When it comes to worship, there are no shortage of opinions on how it should be done. However, when it comes to worship, we must likewise remember that we have a sufficient guide in holy Scripture. Everything about how God desires to be worshipped can be found in the pages of the Bible.
Jesus instituted the Lord’s Supper at the very moment of his Last Supper with his disciples. His time of celebration with them involved the observation of the Passover feast—a yearly meal designed to remember the deliverance of God’s people from Egypt. The Passover feast predates the tabernacle, the establishment of the law, and Israel’s priesthood (Ex. 12:15-17). As Jesus celebrated with his followers, he likewise pointed them to the culmination of the Passover in the Lord’s Supper since Jesus is the fulfillment of the promises and sacrificial system of Israel’s history. Jonathan Edwards wrote in his A History of the Work of Redemption, “Christ and his redemption are the subject of the whole Word of God.” 
Since Jesus instated the Lord’s Supper as a means of continual worship (see the language of 1 Corinthians 11:26), the way in which we engage in worship at the Lord’s Table matters. We should intentionally aim at theological precision and emotional balance. We should approach the Lord’s Table with tears of sorrow and smiles of joy. We must avoid superficial cliché worship and sacramentalism at the same time. With that in mind, there are two ways to engage in worship at the Lord’s Table that honor God.
A Heart of Sorrow
As Jesus ate and drank with his disciples, he said these words, “For as often as you eat this bread and drink the cup, you proclaim the Lord’s death until he comes” (1 Cor. 11:26). We are to remember the body and blood of Jesus that was nailed to a Roman cross and we’re called to proclaim his death until Christ returns.
As Jesus instituted the Lord’s Supper, he said, “Do this in remembrance of me” (1 Cor. 11:24). To remember the death of Jesus requires a sober mind and one that leads to a heart of sorrow.

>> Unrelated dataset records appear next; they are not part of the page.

(** X19. When one of the three script properties is missing or empty,
    [main] raises for the first such property, in the order token, channel,
    spreadsheet; it sends no request and changes no spreadsheet. *)
Theorem main_missing_property (fuel : nat) (properties : gmap string string)
    (w : World) (docs : Docs) (missing : string) :
  missing ∈ requiredProps →
  properties !! missing = None ∨ properties !! missing = Some "" →
  ∃ prop before after,
    requiredProps = before ++ prop :: after
    ∧ (properties !! prop = None ∨ properties !! prop = Some "")
    ∧ (∀ p, p ∈ before → ∃ value, properties !! p = Some value ∧ value ≠ "")
    ∧ main fetchWith fuel properties w docs
      = Some (Thrown (Setup (MissingProperty prop)), w, docs).
Proof.
  intros Hin Hmiss.
  destruct (firstMissing properties requiredProps) as [prop|] eqn:Hfirst.
  - pose proof Hfirst as (before & after & Heq & Hprop & Hall)%firstMissing_Some.
    exists prop, before, after. split; [done|].
    split; [by apply getProperty_falsy|]. split.
    + intros p Hp. rewrite Forall_forall in Hall.
      by apply getProperty_truthy, Hall.
    + unfold main. by rewrite Hfirst.
  - apply firstMissing_None in Hfirst. rewrite Forall_forall in Hfirst.
    apply getProperty_falsy in Hmiss. rewrite (Hfirst _ Hin) in Hmiss. done.
Qed.

(** X20. With the three properties set, [main] opens the spreadsheet
    before it calls Slack: when the spreadsheet cannot be opened it raises
    without a request.  Otherwise it raises what [fetchAndParseUsers]
    raises and leaves every spreadsheet as it was, or returns the merge of
    the stored and the parsed users and changes the sheet "users" of the
    configured spreadsheet and nothing else. *)
Theorem main_configured (fuel : nat) (properties : gmap string string) (w : World)
    (docs : Docs) (token channelId sheetId : string) :
  properties !! "SLACK_API_TOKEN" = Some token → token ≠ "" →
  properties !! "SLACK_CHANNEL_ID" = Some channelId → channelId ≠ "" →
  properties !! "SPREAD_SHEET_ID" = Some sheetId → sheetId ≠ "" →
  (docs !! sheetId = None →
   main fetchWith fuel properties w docs
   = Some (Thrown (Raised (ServiceError "The document cannot be opened")), w, docs))
  ∧ (∀ ss e w',
       docs !! sheetId = Some ss →
       fetchAndParseUsers (fetchWith token) fuel w (PStr channelId)
       = Some (Err e, w') →
       main fetchWith fuel properties w docs = Some (Thrown (Raised e), w', docs))
  ∧ (∀ ss parsedUsers w',
       docs !! sheetId = Some ss →
       fetchAndParseUsers (fetchWith token) fuel w (PStr channelId)
       = Some (Ok parsedUsers, w') →
       let merged := mergeUsers (readUsersFromSheet ss).1 parsedUsers in
       main fetchWith fuel properties w docs
       = Some (Returned merged, w',
               <[sheetId := <["users" := userRows merged]> ss]> docs)).
Proof.
  intros Htoken Htoken' Hchannel Hchannel' Hsheet Hsheet'.
  rewrite (main_configured_eq fuel properties w docs token channelId sheetId)
    by done.
  split; [by intros ->|]. split.
  - intros ss e w' -> ->. done.
  - intros ss parsedUsers w' -> ->. done.
Qed.

(** X21. The only error of the set-up that [main] raises is the missing
    property: the checks of the two constructors cannot fail once the
    properties have been checked.  A missing property is raised before
    anything is sent or changed. *)
Theorem main_setup_errors (fuel : nat) (properties : gmap string string)
    (w : World) (docs : Docs) (e : SetupError) (w' : World) (docs' : Docs) :
  main fetchWith fuel properties w docs = Some (Thrown (Setup e), w', docs') →
  ∃ prop, e = MissingProperty prop ∧ prop ∈ requiredProps
          ∧ (properties !! prop = None ∨ properties !! prop = Some "")
          ∧ w' = w ∧ docs' = docs.
Proof.
  destruct (firstMissing properties requiredProps) as [prop|] eqn:Hfirst.
  - unfold main. rewrite Hfirst. intros [= <- <- <-].
    apply firstMissing_Some in Hfirst as (before & after & Heq & Hprop & _).
    exists prop. split; [done|]. split.
    + rewrite Heq. apply elem_of_app. right. apply elem_of_cons. by left.
    + split; [by apply getProperty_falsy | done].
  - apply firstMissing_None in Hfirst.
    unfold requiredProps in Hfirst.
    apply Forall_cons in Hfirst as [(token & Ht & Ht')%getProperty_truthy Hfirst].
    apply Forall_cons in Hfirst as [(channelId & Hc & Hc')%getProperty_truthy Hfirst].
    apply Forall_cons in Hfirst as [(sheetId & Hs & Hs')%getProperty_truthy _].
    rewrite (main_configured_eq fuel properties w docs token channelId sheetId)
      by done.
    destruct (docs !! sheetId) as [ss|]; [|done].
    by destruct (fetchAndParseUsers (fetchWith token) fuel w (PStr channelId))
      as [[[parsedUsers|e'] w1]|].
Qed.

End MainProperties.

(** ** The further properties on the simulated workspace *)

Lemma flakyFetch_chain :
  PageChainFails flakyFetch (PStr "C0") 0%nat PUndefined
    [simPage ["U1"; "U2"] "c1"; simPage ["U3"; "U4"] "c2"]
    (TransportError "timeout") 3%nat.
Proof.
  eapply PageChainFails_later; [reflexivity | reflexivity |].
  eapply PageChainFails_later; [reflexivity | reflexivity |].
  eapply PageChainFails_here. reflexivity.
Qed.

Lemma listUsersInChannel_page_failure_witness :
  "C0" ≠ ""
  ∧ listUsersInChannel flakyFetch 5 0%nat (PStr "C0")
    = Some (Err (TransportError "timeout"), 3%nat)
  ∧ fetchAndParseUsers flakyFetch 5 0%nat (PStr "C0")
    = Some (Err (TransportError "timeout"), 3%nat).
Proof.
  assert ("C0" ≠ "") as Hid by discriminate.
  split; [exact Hid|].
  apply (listUsersInChannel_page_failure flakyFetch 0%nat "C0" _ _ 3%nat
           Hid flakyFetch_chain 5%nat).
  simpl. lia.
Defined.

Lemma endlessFetch_step (w : unit) (cursor : Prim) :
  True →
  ∃ response w',
    request endlessFetch w "conversations.members" "GET"
      (membersParams (PStr "C0") cursor) = (Ok response, w')
    ∧ truthy (nextCursorOf response) = true
    ∧ True.
Proof. intros _. by exists (simPage ["U1"] "again"), w. Qed.

Lemma listUsersInChannel_endless_witness :
  "C0" ≠ "" ∧ listUsersInChannel endlessFetch 1000 tt (PStr "C0") = None.
Proof.
  assert ("C0" ≠ "") as Hid by discriminate.
  split; [exact Hid|].
  exact (listUsersInChannel_endless endlessFetch (λ _ _, True) tt "C0"
           Hid I endlessFetch_step 1000%nat).
Defined.

Lemma simFetch_echoes_id (w : nat) (userId0 : Prim) (su : SlackUser) (w' : nat) :
  userInfo simFetch w userId0 = (Ok (Some su), w') → slack_id su = userId0.
Proof.
  unfold userInfo. destruct (notNonEmptyString userId0); [done|].
  unfold request, simFetch. cbn [endpoint params lookupParam].
  rewrite decide_False by done. rewrite !decide_True by done.
  unfold simUserInfo. destruct (decide (userId0 = PStr "U2")); cbn; [done|].
  by intros [= <- _].
Qed.

Lemma simFetch_stateless (w1 w2 : nat) (userId0 : Prim) :
  (tryUser simFetch w1 userId0).1 = (tryUser simFetch w2 userId0).1.
Proof.
  unfold tryUser, userInfo. destruct (notNonEmptyString userId0); [done|].
  unfold request, simFetch. cbn [endpoint params lookupParam].
  rewrite decide_False by done. rewrite !decide_True by done.
  unfold simUserInfo. by destruct (decide (userId0 = PStr "U2")).
Qed.

Lemma fetchAndParseLoop_ids_sublist_witness :
  NoDup simUserIds
  ∧ userId <$> (fetchAndParseLoop simFetch 3%nat simUserIds [] []).1.1
    = filter (λ userId0, succeedsAt simFetch 3%nat userId0 = true) simUserIds
  ∧ userId <$> (fetchAndParseLoop simFetch 3%nat simUserIds [] []).1.1
    = [PStr "U1"; PStr "U3"; PStr "U5"; PStr "U6"]
  ∧ (fetchAndParseLoop simFetch 3%nat simUserIds [] []).1.2.*1
    = [PStr "U2"; PStr "U4"]
  ∧ NoDup (userId <$> (fetchAndParseLoop simFetch 3%nat simUserIds [] []).1.1).
Proof.
  assert (NoDup simUserIds) as Hnd by compute_done.
  pose proof (fetchAndParseLoop_ids_sublist simFetch 3%nat simUserIds
                simFetch_echoes_id) as H.
  cbv zeta in H.
  destruct H as (_ & Hkept & Hfailed & _ & _ & Hdistinct & Hfilter).
  split; [exact Hnd|]. split; [exact (Hfilter simFetch_stateless)|].
  split; [exact Hkept|]. split; [exact Hfailed | exact (Hdistinct Hnd)].
Defined.

Lemma getOrCreateSheet_idempotent_witness :
  is_Some (({[ "users" := narrowSheet ]} : gmap string Sheet) !! "users")
  ∧ getOrCreateSheet {[ "users" := narrowSheet ]} "users"
    = {[ "users" := narrowSheet ]}.
Proof.
  assert (is_Some (({[ "users" := narrowSheet ]} : gmap string Sheet) !! "users"))
    as Hsome by (rewrite lookup_singleton_eq; by eexists).
  split; [exact Hsome|].
  by apply (getOrCreateSheet_idempotent {[ "users" := narrowSheet ]} "users").
Defined.

Lemma writeMapToSheet_replaces_witness :
  validateData (DArray [EArray [PStr "a"; PStr "b"]; EArray [PStr "c"]])
  = Err RowLengthMismatch
  ∧ writeMapToSheet {[ "users" := narrowSheet ]}
      (DArray [EArray [PStr "a"; PStr "b"]; EArray [PStr "c"]]) "users"
    = (Err RowLengthMismatch, {[ "users" := narrowSheet ]}).
Proof.
  split; [reflexivity|].
  by apply (writeMapToSheet_replaces {[ "users" := narrowSheet ]}
              (DArray [EArray [PStr "a"; PStr "b"]; EArray [PStr "c"]]) "users").
Defined.

Lemma writeMapToSheet_twice_witness :
  validateData (DArray (EArray <$> narrowSheet)) = Ok tt
  ∧ validateData (DArray [EArray headerRow]) = Ok tt
  ∧ writeMapToSheet
      (writeMapToSheet ∅ (DArray (EArray <$> narrowSheet)) "users").2
      (DArray [EArray headerRow]) "users"
    = writeMapToSheet ∅ (DArray [EArray headerRow]) "users".
Proof.
  assert (validateData (DArray (EArray <$> narrowSheet)) = Ok tt) as H1
    by reflexivity.
  assert (validateData (DArray [EArray headerRow]) = Ok tt) as H2 by reflexivity.
  split; [exact H1|]. split; [exact H2|].
  exact (writeMapToSheet_twice ∅ _ _ "users" H1 H2).
Defined.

Consider the Son of God betrayed by a friend, accused of blasphemy, beaten beyond recognition, publicly humiliated, nailed to a cross, and raised up in open shame. Consider the pain and discomfort he was experiencing at that moment. Consider the crushing weight of the sins of all of his people being laid upon him. This scene brings us to a place of sorrow.
Furthermore, our sorrow is not merely sentimental—it’s personal sorrow. It’s personal sorrow based on personal sin. The crushing blow of the God’s wrath was unleashed on Jesus for the sins of his people. As we remember this scene, we have to recall the fact that Jesus was paying for our sin debt—our personal sins—each and every one of them. This should bring us to a proper place of humility and sorrow.
A Heart of Joy
How can the scene of the dying Savior bring us to a place of joy and celebration? The emotion of sorrow seems much more fitting, so how do we arrive at joy as we stand in the shadow of the cross of Jesus? The answer is found in how Jesus’ sacrifice became the fulfillment of the long awaited promise of Genesis 3:15. Did Jesus satisfy the Father’s wrath? Did Jesus pay in full our sin debt? With absolute certainty he accomplished those realities, and in doing so he accomplished the plan of redemption in victory.
Consider the words of the apostle Paul as he describes the work of Jesus, stating he forgave us “by canceling the record of debt that stood against us with its legal demands. This he set aside, nailing it to the cross. He disarmed the rulers and authorities and put them to open shame, by triumphing over them in him” (Colossians 2:14–15).
We can celebrate at the Lord’s Table as we consider the victory that has been secured by Jesus for each and every one of his people. Not one single sin will be held to our account. There is no condemnation for those who are in Christ Jesus (Rom. 8:1). Every single sin was nailed to the cross and Christ paid our debt in full. By doing so, Jesus disarmed the rulers and authorities and put them to open shame. His substitutionary death was the fulfillment of Genesis 3:15, therefore, we can celebrate as we gather around the Lord’s Table to remember the body and blood of King Jesus. We don’t approach the Lord’s Table with a heart fueled by superficial clichés. We approach the Lord’s Table with a heart filled with sorrow and overflowing with joy. J.C. Ryle, in his commentary on Matthew 26, writes the following:
Are we in the habit of coming to the Lord’s table? If so, in what frame of mind do we come? Do we draw near intelligently, humbly, and with faith? Do we understand what we are doing? Do we really feel our sinfulness and need of Christ? Do we really desire to live a Christian life, as well as profess the Christian faith? Happy is that soul who can give a satisfactory answer to these questions. Let him go forward, and persevere.
- Philip Graham Ryken and R. Kent Hughes, Exodus: Saved for God’s Glory (Wheaton, IL: Crossway Books, 2005), 330.